The only incompatibilities I am aware of is tin and lead in aluminum bronze. I haven't yet tried seeing what they do, but I would hazard a guess they weaken the structure. In all the aluminum bronze alloys I've looked over, none of them contain more than 0.1% of tin or lead, and are always listed as impurities. Aluminum itself, if you are not out for an aluminum bronze, may be considered an incompatibility. Aluminum bronzes, though strong as steel (but more corrosion resistant and heat treatable too), are difficult to cast because of the narrow melting point causing shrink defects. I haven't personally tried a casting yet, but I have made a one pound ingot of C630 and I don't like the way it dimpled (from shrinkage) on solidifying.
These are similar to copper, with their own quirks of course, not the least of which is being more expensive. Uh, I don't really have much to say, other than that! Being precious, these tend not to be left lying around like aluminum and copper.

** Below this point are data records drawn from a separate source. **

(* ===== verification/FsRefine.v ===== *)
(** The file log store refines the abstract log of [LogStore.v]: on a disk whose calls
    succeed, every operation that is inside the bounds of the in-memory window returns
    what the abstract log returns, reopening the store included. *)
From S2P Require Import Prelude Buffer Codec LogStore Stream FsLogStore.

(** ** What is on the disk *)

Definition enc (e : log_entry) : list byte := encode_entry e (default [] (bdata <$> le_buff e)).
Definition data_bytes (es : list log_entry) : list byte := concat (enc <$> es).
Definition dlen (es : list log_entry) : Z := Z.of_nat (length (data_bytes es)).
(** The positions of the entries in a data file, from [p] on. *)
Fixpoint positions (p : Z) (es : list log_entry) : list Z :=
  match es with [] => [] | e :: es' => p :: positions (p + Z.of_nat (length (enc e))) es' end.
Definition idx_of (ps : list Z) : list byte := concat (le_bytes 8 <$> ps).
Definition idx_bytes (es : list log_entry) : list byte := idx_of (positions 0 es).

(** The index file can be read into a buffer, the data file can be addressed. *)
Definition fits (es : list log_entry) : Prop :=
  8 * Z.of_nat (length es) < 2 ^ 31 ∧ dlen es < 2 ^ 63.
Definition log_fits (g : alog) : Prop :=
  1 ≤ al_start g ∧ al_next g < 2 ^ 63 ∧ fits (al_entries g) ∧ Forall stored (al_entries g).

Definition files (d : gmap file_name (list byte)) (g : alog) : Prop :=
  d !! LOG_INDEX_FILE = Some (idx_bytes (al_entries g)) ∧
  d !! LOG_DATA_FILE = Some (data_bytes (al_entries g)) ∧
  d !! LOG_START_INDEX_FILE = Some (le_bytes 8 (al_start g)).

Lemma data_bytes_app es es' : data_bytes (es ++ es') = data_bytes es ++ data_bytes es'.
Proof. unfold data_bytes. by rewrite fmap_app, concat_app. Qed.
Lemma data_bytes_cons e es : data_bytes (e :: es) = enc e ++ data_bytes es.
Proof. done. Qed.
Lemma data_bytes_snoc es e : data_bytes (es ++ [e]) = data_bytes es ++ enc e.
Proof. rewrite data_bytes_app, data_bytes_cons. unfold data_bytes at 2. simpl. by rewrite app_nil_r. Qed.
Lemma dlen_app es es' : dlen (es ++ es') = dlen es + dlen es'.
Proof. unfold dlen. rewrite data_bytes_app. len. Qed.
Lemma dlen_cons e es : dlen (e :: es) = Z.of_nat (length (enc e)) + dlen es.
Proof. unfold dlen. rewrite data_bytes_cons. len. Qed.
Lemma dlen_nil : dlen [] = 0.
Proof. done. Qed.
Lemma dlen_nonneg es : 0 ≤ dlen es.
Proof. unfold dlen. lia. Qed.
Lemma length_data es : length (data_bytes es) = Z.to_nat (dlen es).
Proof. unfold dlen. lia. Qed.
Lemma positions_app p es es' : positions p (es ++ es') = positions p es ++ positions (p + dlen es) es'.
Proof.
  revert p. induction es as [|e es IH]; intros p; simpl; [by rewrite dlen_nil, Z.add_0_r|].
  by rewrite IH, dlen_cons, Z.add_assoc.
Qed.
Lemma length_positions p es : length (positions p es) = length es.
Proof. revert p. induction es; intros p; simpl; [done|]. by rewrite IHes. Qed.
Lemma positions_shift p q es : positions (p + q) es = (λ x, x + q) <$> positions p es.
Proof.
  revert p. induction es as [|e es IH]; intros p; [done|]. simpl. rewrite <- IH.
  f_equal. f_equal. lia.
Qed.
Lemma idx_of_app ps qs : idx_of (ps ++ qs) = idx_of ps ++ idx_of qs.
Proof. unfold idx_of. by rewrite fmap_app, concat_app. Qed.
Lemma idx_of_cons p ps : idx_of (p :: ps) = le_bytes 8 p ++ idx_of ps.
Proof. done. Qed.
Lemma length_idx_of ps : length (idx_of ps) = (8 * length ps)%nat.
Proof. induction ps as [|p ps IH]; [done|]. rewrite idx_of_cons. simpl length. len. Qed.
Lemma length_idx es : length (idx_bytes es) = (8 * length es)%nat.
Proof. unfold idx_bytes. by rewrite length_idx_of, length_positions. Qed.
Lemma idx_bytes_app es es' :
  idx_bytes (es ++ es') = idx_bytes es ++ idx_of (positions (dlen es) es').
Proof. unfold idx_bytes. by rewrite positions_app, idx_of_app. Qed.
Lemma idx_bytes_snoc es e : idx_bytes (es ++ [e]) = idx_bytes es ++ le_bytes 8 (dlen es).
Proof. rewrite idx_bytes_app. simpl. rewrite idx_of_cons. unfold idx_of. simpl. by rewrite app_nil_r. Qed.
#[global] Opaque idx_of.

Lemma length_enc e d : log_entry_ok e (cursor [] d) → length (enc e) = (9 + length d)%nat.
Proof. intros (Hb & _). unfold enc, encode_entry. rewrite Hb. simpl. len. Qed.
Lemma enc_small e : stored e → 9 ≤ Z.of_nat (length (enc e)) < 2 ^ 31.
Proof. intros [d Hd]. rewrite (length_enc e d Hd). destruct Hd as (_ & _ & _ & Hl). simpl in Hl. lia. Qed.

Lemma stored_rewind e b : log_entry_ok e b → stored (rewind e).
Proof.
  intros (Hb & Ht & Hv & Hl). exists (bdata b). destruct e as [t v bf]. simpl in Hb. subst bf.
  done.
Qed.
Lemma serialize_stored e b : log_entry_ok e b →
  LogEntry.serialize e = Ret (cursor [] (enc (rewind e))) (rewind e).
Proof.
  intros Hok. rewrite (log_entry_serialize e b Hok). destruct Hok as (Hb & _).
  destruct e as [t v bf]. simpl in Hb. by subst bf.
Qed.
Lemma deserialize_stored e : stored e →
  ∃ b, LogEntry.deserialize (cursor [] (enc e)) = Ret e b.
Proof.
  intros [d (Hb & Ht & Hv & Hl)].
  assert (e <| le_buff := Some (cursor [] d) |> = e) as He.
  { destruct e. simpl in Hb. by subst. }
  eexists. unfold enc. rewrite Hb. simpl.
  rewrite log_entry_deserialize; [|done|done|simpl in Hl; lia]. by rewrite He.
Qed.
Lemma rewind_stored e : stored e → rewind e = e.
Proof. intros [d (Hb & _)]. destruct e as [t v bf]. simpl in Hb. by subst bf. Qed.

(** ** The window *)
Definition window (es : list log_entry) (st : Z) (k : nat) (sz : Z) : log_store_buffer :=
  mk_log_store_buffer (drop k es) (st + Z.of_nat k) sz.
(** The window holds the entries from the [k]-th on: the last one if there is one. *)
Definition win_ok (k : nat) (es : list log_entry) (sz : Z) : Prop :=
  (k < length es ∨ k = 0 ∧ es = [])%nat ∧ Z.of_nat (length es) - Z.of_nat k ≤ sz.
Definition size_ok (sz : Z) : Prop := 1 ≤ sz ≤ int_max.

Lemma win_append e es st k sz :
  size_ok sz → (k ≤ length es)%nat → Z.of_nat (length es) - Z.of_nat k ≤ sz →
  0 ≤ st → st + Z.of_nat (length es) < 2 ^ 63 →
  ∃ k', win_ok k' (es ++ [e]) sz ∧ (k ≤ k')%nat ∧
    (Z.of_nat (length es) - Z.of_nat k < sz → k' = k) ∧
    LogBuf.append e (window es st k sz) = Ret () (window (es ++ [e]) st k' sz).
Proof.
  unfold size_ok, int_max. intros Hsz Hk Hl Hst Hb. unfold LogBuf.append, window. unfold_M. unfold set_field, LogBuf.size.
  cbn [lb_buf lb_start_idx lb_max_size]. rewrite u64_small by (unfold is_u64; lia).
  rewrite <- drop_app_le by lia.
  destruct (Z.ltb_spec sz (Z.of_nat (length (drop k (es ++ [e]))))) as [Hlt|Hge];
    rewrite length_drop, length_app in *; cbn [length] in *.
  - exists (S k). split; [split; [left|]; len|]. split; [lia|]. split; [lia|].
    cbn [lb_buf lb_start_idx lb_max_size]. f_equal. f_equal.
    + rewrite <- (skipn_skipn 1 k). by destruct (drop k (es ++ [e])).
    + rewrite u64_small by (unfold is_u64; lia). lia.
  - exists k. split; [split; [left|]; len|]. done.
Qed.
Lemma win_trim es st k sz i : 0 ≤ st → st + Z.of_nat (length es) < 2 ^ 63 →
  (k ≤ i < length es)%nat →
  LogBuf.trim (st + Z.of_nat i) (window es st k sz) = Ret () (window (take i es) st k sz).
Proof.
  intros Hst Hb Hi. unfold LogBuf.trim, window. unfold_M. unfold set_field, LogBuf.size.
  cbn [lb_buf lb_start_idx lb_max_size]. rewrite ltb_false by lia.
  rewrite u64_small by (unfold is_u64; lia). rewrite ltb_true by len.
  cbn [lb_buf lb_start_idx lb_max_size]. f_equal. f_equal.
  rewrite skipn_firstn_comm. f_equal. lia.
Qed.
Lemma win_at es st k sz i : 0 ≤ st → st + Z.of_nat (length es) < 2 ^ 63 → is_u64 i →
  (k ≤ length es)%nat →
  LogBuf.at_idx i (window es st k sz) =
  if i <? st + Z.of_nat k then None else es !! Z.to_nat (i - st).
Proof.
  intros Hst Hb Hi Hk. unfold LogBuf.at_idx, window, LogBuf.size. cbn [lb_buf lb_start_idx].
  unfold is_u64 in Hi.
  destruct (Z.ltb_spec i (st + Z.of_nat k)).
  - by rewrite orb_true_r.
  - rewrite u64_small by (unfold is_u64; lia). rewrite orb_false_r. len.
    destruct (Z.leb_spec (Z.of_nat (length es - k)) (i - (st + Z.of_nat k))).
    + symmetry. apply lookup_ge_None_2. lia.
    + rewrite lookup_drop. f_equal. lia.
Qed.
Lemma win_first_idx es st k sz : LogBuf.first_idx (window es st k sz) = st + Z.of_nat k.
Proof. done. Qed.
Lemma win_last_idx es st k sz : 0 ≤ st → st + Z.of_nat (length es) < 2 ^ 63 → (k ≤ length es)%nat →
  LogBuf.last_idx (window es st k sz) = st + Z.of_nat (length es).
Proof.
  intros. unfold LogBuf.last_idx, LogBuf.size, window. cbn [lb_start_idx lb_buf].
  rewrite length_drop, u64_small by (unfold is_u64; lia). lia.
Qed.
Lemma win_term es st k sz i e : 0 ≤ st → st + Z.of_nat (length es) < 2 ^ 63 →
  Z.of_nat (length es) < 2 ^ 31 → (k ≤ length es)%nat → st + Z.of_nat k ≤ i →
  es !! Z.to_nat (i - st) = Some e →
  LogBuf.get_term i (window es st k sz) = Ret (le_term e) (window es st k sz).
Proof.
  intros H0 Hn Hs Hk Hi He. pose proof (lookup_lt_Some _ _ _ He). unfold LogBuf.get_term.
  unfold_M. unfold LogBuf.size, window. cbn [lb_start_idx lb_buf].
  rewrite (u64_small (_ + Z.of_nat (length _))) by (rewrite length_drop; unfold is_u64; lia).
  rewrite ltb_false, leb_false by (rewrite ?length_drop; lia). cbn [orb].
  rewrite i32_small by (unfold is_i32; lia). rewrite ltb_false by lia.
  rewrite lookup_drop. replace (k + _)%nat with (Z.to_nat (i - st)) by lia. by rewrite He.
Qed.
Lemma win_last es st k sz : win_ok k es sz →
  default empty_entry (LogBuf.last_entry (window es st k sz)) = default empty_entry (last es).
Proof.
  intros [[Hk|[-> ->]] _]; [|done]. unfold LogBuf.last_entry, window, LogBuf.size. cbn [lb_buf].
  rewrite ltb_true by len. rewrite lookup_drop, last_lookup. f_equal. f_equal. len.
Qed.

Wow, there's a big class. Since so few people can melt and cast this, I might not even bother, but I'll try to touch on a bit anyway.
The ubiquitous metal, quite literally all around you. It comes in grades from "shovel the shop sweepings into the furnace" (also known as A36) on up to high quality, vacuum induction melted tool steels. Strength ranges from weak in the 20kSI (1kSI = 1,000 PSI) on up to 250kSI and above (for the iron-based (ferrous) superalloys). Stainless contains large amounts of chromium for corrosion resistance and nickel to temper the hard nature. Manganese toughens steel, and in fact almost all grades of iron and steel contain around 1% of it. Fortunately, there is one easy way to determine what a steel alloy is -- the spark test. There are websites with more detail, in the short: orange, forked sparks are mild steel (<0.3% carbon). The ends start to burst and turn into yellow-white sparkles as carbon rises to 1%. Alloys have anything from orange globs to short streamers, depending.
Steel isn't very useful for casting, not just because it isn't easy to melt, but it generally has a narrow melting point so probably suffers from shrinkage as aluminum bronze does. It is economical for relatively noncritical industrial castings simply because there's so damn much of it around in liquid form. It's just another step to pour the ladle into a sand mold rather than the usual billet molds.
This is within the reach of some backyard metalcasters. Those who have done it say it is a great material with high flowability. It also has a very, very wide melting point, meaning risers and gates can be very conservative without fear of shrink defects. The typical composition is 2 to 4% carbon and 1 to 3% silicon. The silicon keeps the carbon from combining with the iron to form hard, brittle cementite particles characteristic of white cast iron, instead forming graphite flakes characteristic of gray iron. More silicon is needed for thin sections because the faster the iron solidifies, the more likely it is to form the cementite. Because the graphite particles are soft, they act almost like empty space within the iron structure. We're all familiar with how, once a crack starts in a piece of glass, it'll just keep on going: this is known as a stress raiser. Well all those little thin, sharp flakes of graphite are stress raisers and prevent the iron from deforming much. They also encourage it to break across the flakes, thus giving the distinctive gray color seen. Small amounts of magnesium and/or cerium (in the 0.03% range) can be added to form ductile iron, which forms graphite balls rather than flakes. The round globs can't raise stress around them, resulting in iron of nearly the same composition able to be smashed and bent much, much more before breaking.